■ **ASSIGNMENT**
The response should be the lines of the data, starting at the first and ending at the one that contains "else if path", copied without change.

■ **THE DATA**
=== Section Start ===

(* ===== verification/Api.v ===== *)
(** * The HTTP surface

    [internal/api/server.go]: routing, authentication and the handlers over the
    engine's operations, each authorized by the RBAC policy before it acts.  A
    handler is an operation in the monad of [World]; the in-process cluster
    registry, which planning reloads, is passed along.  Bodies are decoded by
    [Bodies]; [identify] is the configured authenticator (see [Auth]). *)

From S2P Require Import Prelude Encoding GoTime Statekit Config Progressive Model Lifecycle Risk Analysis Security.
From S2P Require Import Store World Git ConfigLoad EngineBase EngineGates EngineRollback EngineDeploy Surface.

Record Request := {
  hr_Method : string;
  hr_Path : string;
  hr_Authorization : string;
  hr_Query : gmap string string;
  hr_Body : result string;        (* what reading the body gives *)
}.

(** A status and the fields of the JSON object. *)
Definition Reply : Type := (Z * list (string * any))%type.

Class Bodies := {
  json_id_force : string → option (string * bool);
  json_target_force : string → option (string * bool);
  json_active_reason : string → option (bool * string);
}.

Inductive Route :=
| RPlan | RApply | RRollback | RApprove | RReject | RPromote | RPause | RResume | RAbort | RVerify | RFreeze
| RStatus (id : string) | RFleet | RHealthz.

(** ** Routing *)
Definition post_routes : list (string * Route) :=
  [("/v1/plan", RPlan); ("/v1/apply", RApply); ("/v1/rollback", RRollback); ("/v1/approve", RApprove);
   ("/v1/reject", RReject); ("/v1/promote", RPromote); ("/v1/pause", RPause); ("/v1/resume", RResume);
   ("/v1/abort", RAbort); ("/v1/verify", RVerify); ("/v1/freeze", RFreeze)].

(** One path segment that is not empty. *)
Definition segment (s : string) : bool := (s != "") && match IndexByte s slash with None => true | Some _ => false end.

Definition get_route (path : string) : option Route :=
  if path == "/v1/fleet" then Some RFleet
  else if path == "/healthz" then Some RHealthz
  else let id := TrimPrefix path "/v1/rollouts/" in
       if HasPrefix path "/v1/rollouts/" && segment id then Some (RStatus id) else None.

Definition post_route (path : string) : option Route := snd <$> head (filter (λ pr, pr.1 = path) post_routes).

Definition clean_path (p : string) : string :=
  let c := Clean p in if HasSuffix p "/" && (c != "/") then c +:+ "/" else c.

(** The handler of the mux, or the status it answers itself. *)
Definition route (method path : string) : Z + Route :=
  if clean_path path != path then inl 301
  else
    let reads := (method == "GET") || (method == "HEAD") in
    match post_route path, get_route path with
    | Some r, _ => if method == "POST" then inr r else inl 405
    | None, Some r => if reads then inr r else inl 405
    | None, None => inl 404
    end.

Definition bearer (h : string) : string := if HasPrefix h "Bearer " then TrimPrefix h "Bearer " else "".

Definition writeErr (status : Z) (msg : string) : Reply := (status, [("error", AString msg)]).

Section Server.
Context {S : Type} `{!Store S}.
Notation HW := (EngineDeploy.HW (S := S)).
Context `{!Statechart Phase LifeContext unit, !Statechart StepState StepContext HW}.
Context `{!Yaml, !Bodies} (env : Env) (e : Engine) (fs : FS) (getenv : string → string).
Context (identify : string → option Identity) (policy : Policy).

(** The status of a refusal, given those for what is missing and what failed. *)
Definition refused (missing failed : Z) (why : Refusal) : Reply :=
  match why with
  | Invalid er => writeErr 400 (err_str er)
  | Denied er => writeErr 403 (err_str er)
  | Missing er => writeErr missing (err_str er)
  | Failed er => writeErr failed (err_str er)
  end.
Definition reply {A} (missing failed ok : Z) (fields : A → list (string * any)) (out : Refusal + A) : Reply :=
  match out with inl why => refused missing failed why | inr a => (ok, fields a) end.

Definition handlePlan (id : Identity) (registry : list Cluster) (r : Request) : M S (Reply * list Cluster) :=
  match hr_Body r with
  | Err er => mret (writeErr 400 (err_str er), registry)
  | Ok body =>
      '(out, registry) ← plan_documents env e fs getenv policy id registry (limited body) "http";
      mret (reply 404 500 200 (λ '(s, summary),
        [("action", AString (ps_action s)); ("changed", ABool (ps_changed s)); ("summary", AString summary);
         ("risk_score", AFloat (ps_score s)); ("needs_approval", ABool (ps_needsApproval s));
         ("sensitive", ABool (ps_sensitive s)); ("recent_failures", AInt (ps_recentFailures s));
         ("reason", AString (ps_reason s))]) out, registry)
  end.

Definition handleApply (id : Identity) (r : Request) : M S Reply :=
  match hr_Body r with
  | Err er => mret (writeErr 400 (err_str er))
  | Ok body =>
      out ← apply_document env e policy id (limited body);
      let failed := match out with inl (Failed er) => if errors_Is er ErrTargetBusy then 409 else 500 | _ => 500 end in
      mret (reply 404 failed 202 (λ rl,
        rollout_fields rl ++ [("risk_score", AFloat (from_option r_RiskScore PrimFloat.zero rl))]) out)
  end.

Definition handleStatus (id : Identity) (rollout : string) : M S Reply :=
  reply 404 404 200 (λ rl, rollout_fields (Some rl) ++
    [("strategy", AString (strategy_str (r_Strategy rl))); ("note", AString (r_Note rl)); ("risk_score", AFloat (r_RiskScore rl));
     ("actor_kind", AString (id_Kind (r_Initiator rl))); ("actor_name", AString (id_Name (r_Initiator rl)))])
  <$> read_status policy id any_scope (Status rollout).

Definition handleFleet (id : Identity) (r : Request) : M S Reply :=
  let prefix := default "" (hr_Query r !! "prefix") in
  let filter_ := if prefix == "" then default "" (hr_Query r !! "filter") else prefix in
  reply 400 400 200 fleet_fields <$> read_status policy id any_scope (FleetStatus filter_).

(** The id a body names, with its [force] flag; a body without one is refused. *)
Definition with_id (r : Request) (k : string → bool → M S Reply) : M S Reply :=
  match hr_Body r with
  | Err _ => mret (writeErr 400 "id required")
  | Ok body =>
      match json_id_force (limited body) with
      | None => mret (writeErr 400 "id required")
      | Some (rollout, force) => if rollout == "" then mret (writeErr 400 "id required") else k rollout force
      end
  end.

Definition rolloutAction (id : Identity) (perm : Permission) (r : Request) (op : string → bool → M S outcome) : M S Reply :=
  with_id r (λ ro force,
    reply 404 412 200 (λ rl, rollout_fields rl ++ [("note", AString (from_option r_Note "" rl))])
    <$> rollout_action policy id perm ro (op ro force)).

Definition handleVerify (id : Identity) (r : Request) : M S Reply :=
  with_id r (λ ro _,
    reply 404 412 200 (λ rep,
      [("rolloutId", AString (vr_RolloutID rep)); ("targetRef", AString (vr_TargetRef rep));
       ("phase", AString (vr_Phase rep)); ("ok", ABool (vr_OK rep))] ++ omit_empty "reason" (vr_Reason rep) ++
      [("gates", AList (gate_fields <$> vr_Gates rep))])
    <$> verify_rollout env e policy id ro).

Definition handleFreeze (id : Identity) (r : Request) : M S Reply :=
  authorized policy id PermFreeze any_scope (λ er, writeErr 403 (err_str er))
    (match hr_Body r with
     | Err _ => mret (writeErr 400 "invalid body")
     | Ok body =>
         match json_active_reason (limited body) with
         | None => mret (writeErr 400 "invalid body")
         | Some (active, reason) =>
             reply 404 412 200 (λ '(active, reason), [("active", ABool active); ("reason", AString reason)])
             <$> set_freeze env e id active reason
         end
     end).

Definition handleRollback (id : Identity) (r : Request) : M S Reply :=
  match hr_Body r with
  | Err _ => mret (writeErr 400 "target required")
  | Ok body =>
      match json_target_force (limited body) with
      | None => mret (writeErr 400 "target required")
      | Some (target, force) =>
          if target == "" then mret (writeErr 400 "target required")
          else reply 404 412 202 rollout_fields <$> rollback_target env e policy id target force
      end
  end.

(** The mux: a handler, or an answer of its own. *)
Definition mux (id : Identity) (registry : list Cluster) (r : Request) : M S (Reply * list Cluster) :=
  let plain (m : M S Reply) := (reply ← m; mret (reply, registry)) in
  match route (hr_Method r) (hr_Path r) with
  | inl status => mret ((status, []), registry)
  | inr RPlan => handlePlan id registry r
  | inr RApply => plain (handleApply id r)
  | inr RRollback => plain (handleRollback id r)
  | inr RApprove => plain (rolloutAction id PermApprove r (λ ro _, Approve env e ro id))
  | inr RReject => plain (rolloutAction id PermApprove r (λ ro _, Reject env ro id))
  | inr RPromote => plain (rolloutAction id PermPromote r (λ ro force, Promote env e ro id force))
  | inr RPause => plain (rolloutAction id PermApply r (λ ro _, Pause env e ro id))
  | inr RResume => plain (rolloutAction id PermApply r (λ ro _, Resume env e ro id))
  | inr RAbort => plain (rolloutAction id PermApply r (λ ro _, Abort env e ro id))
  | inr RVerify => plain (handleVerify id r)
  | inr RFreeze => plain (handleFreeze id r)
  | inr (RStatus rollout) => plain (handleStatus id rollout)
  | inr RFleet => plain (handleFleet id r)
  | inr RHealthz => plain (mret (200, []))
  end.

(** [Handler]: [authMiddleware] around the mux.  The health probe alone passes
    without a credential, as nobody. *)
Definition Handler (registry : list Cluster) (r : Request) : M S (Reply * list Cluster) :=
  if hr_Path r == "/healthz" then mux no_identity registry r
  else
    let token := bearer (hr_Authorization r) in
    match identify token with
    | Some id => if token == "" then mret (writeErr 401 "unauthorized", registry) else mux id registry r
    | None => mret (writeErr 401 "unauthorized", registry)
    end.
End Server.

=== Section End ===

■ **RESULT OF THE EXERCISE**
(* ===== verification/Api.v ===== *)
(** * The HTTP surface

    [internal/api/server.go]: routing, authentication and the handlers over the
    engine's operations, each authorized by the RBAC policy before it acts.  A
    handler is an operation in the monad of [World]; the in-process cluster
    registry, which planning reloads, is passed along.  Bodies are decoded by
    [Bodies]; [identify] is the configured authenticator (see [Auth]). *)

From S2P Require Import Prelude Encoding GoTime Statekit Config Progressive Model Lifecycle Risk Analysis Security.
From S2P Require Import Store World Git ConfigLoad EngineBase EngineGates EngineRollback EngineDeploy Surface.

Record Request := {
  hr_Method : string;
  hr_Path : string;
  hr_Authorization : string;
  hr_Query : gmap string string;
  hr_Body : result string;        (* what reading the body gives *)
}.

(** A status and the fields of the JSON object. *)
Definition Reply : Type := (Z * list (string * any))%type.

Class Bodies := {
  json_id_force : string → option (string * bool);
  json_target_force : string → option (string * bool);
  json_active_reason : string → option (bool * string);
}.

Inductive Route :=
| RPlan | RApply | RRollback | RApprove | RReject | RPromote | RPause | RResume | RAbort | RVerify | RFreeze
| RStatus (id : string) | RFleet | RHealthz.

(** ** Routing *)
Definition post_routes : list (string * Route) :=
  [("/v1/plan", RPlan); ("/v1/apply", RApply); ("/v1/rollback", RRollback); ("/v1/approve", RApprove);
   ("/v1/reject", RReject); ("/v1/promote", RPromote); ("/v1/pause", RPause); ("/v1/resume", RResume);
   ("/v1/abort", RAbort); ("/v1/verify", RVerify); ("/v1/freeze", RFreeze)].

(** One path segment that is not empty. *)
Definition segment (s : string) : bool := (s != "") && match IndexByte s slash with None => true | Some _ => false end.

Definition get_route (path : string) : option Route :=
  if path == "/v1/fleet" then Some RFleet
  else if path == "/healthz" then Some RHealthz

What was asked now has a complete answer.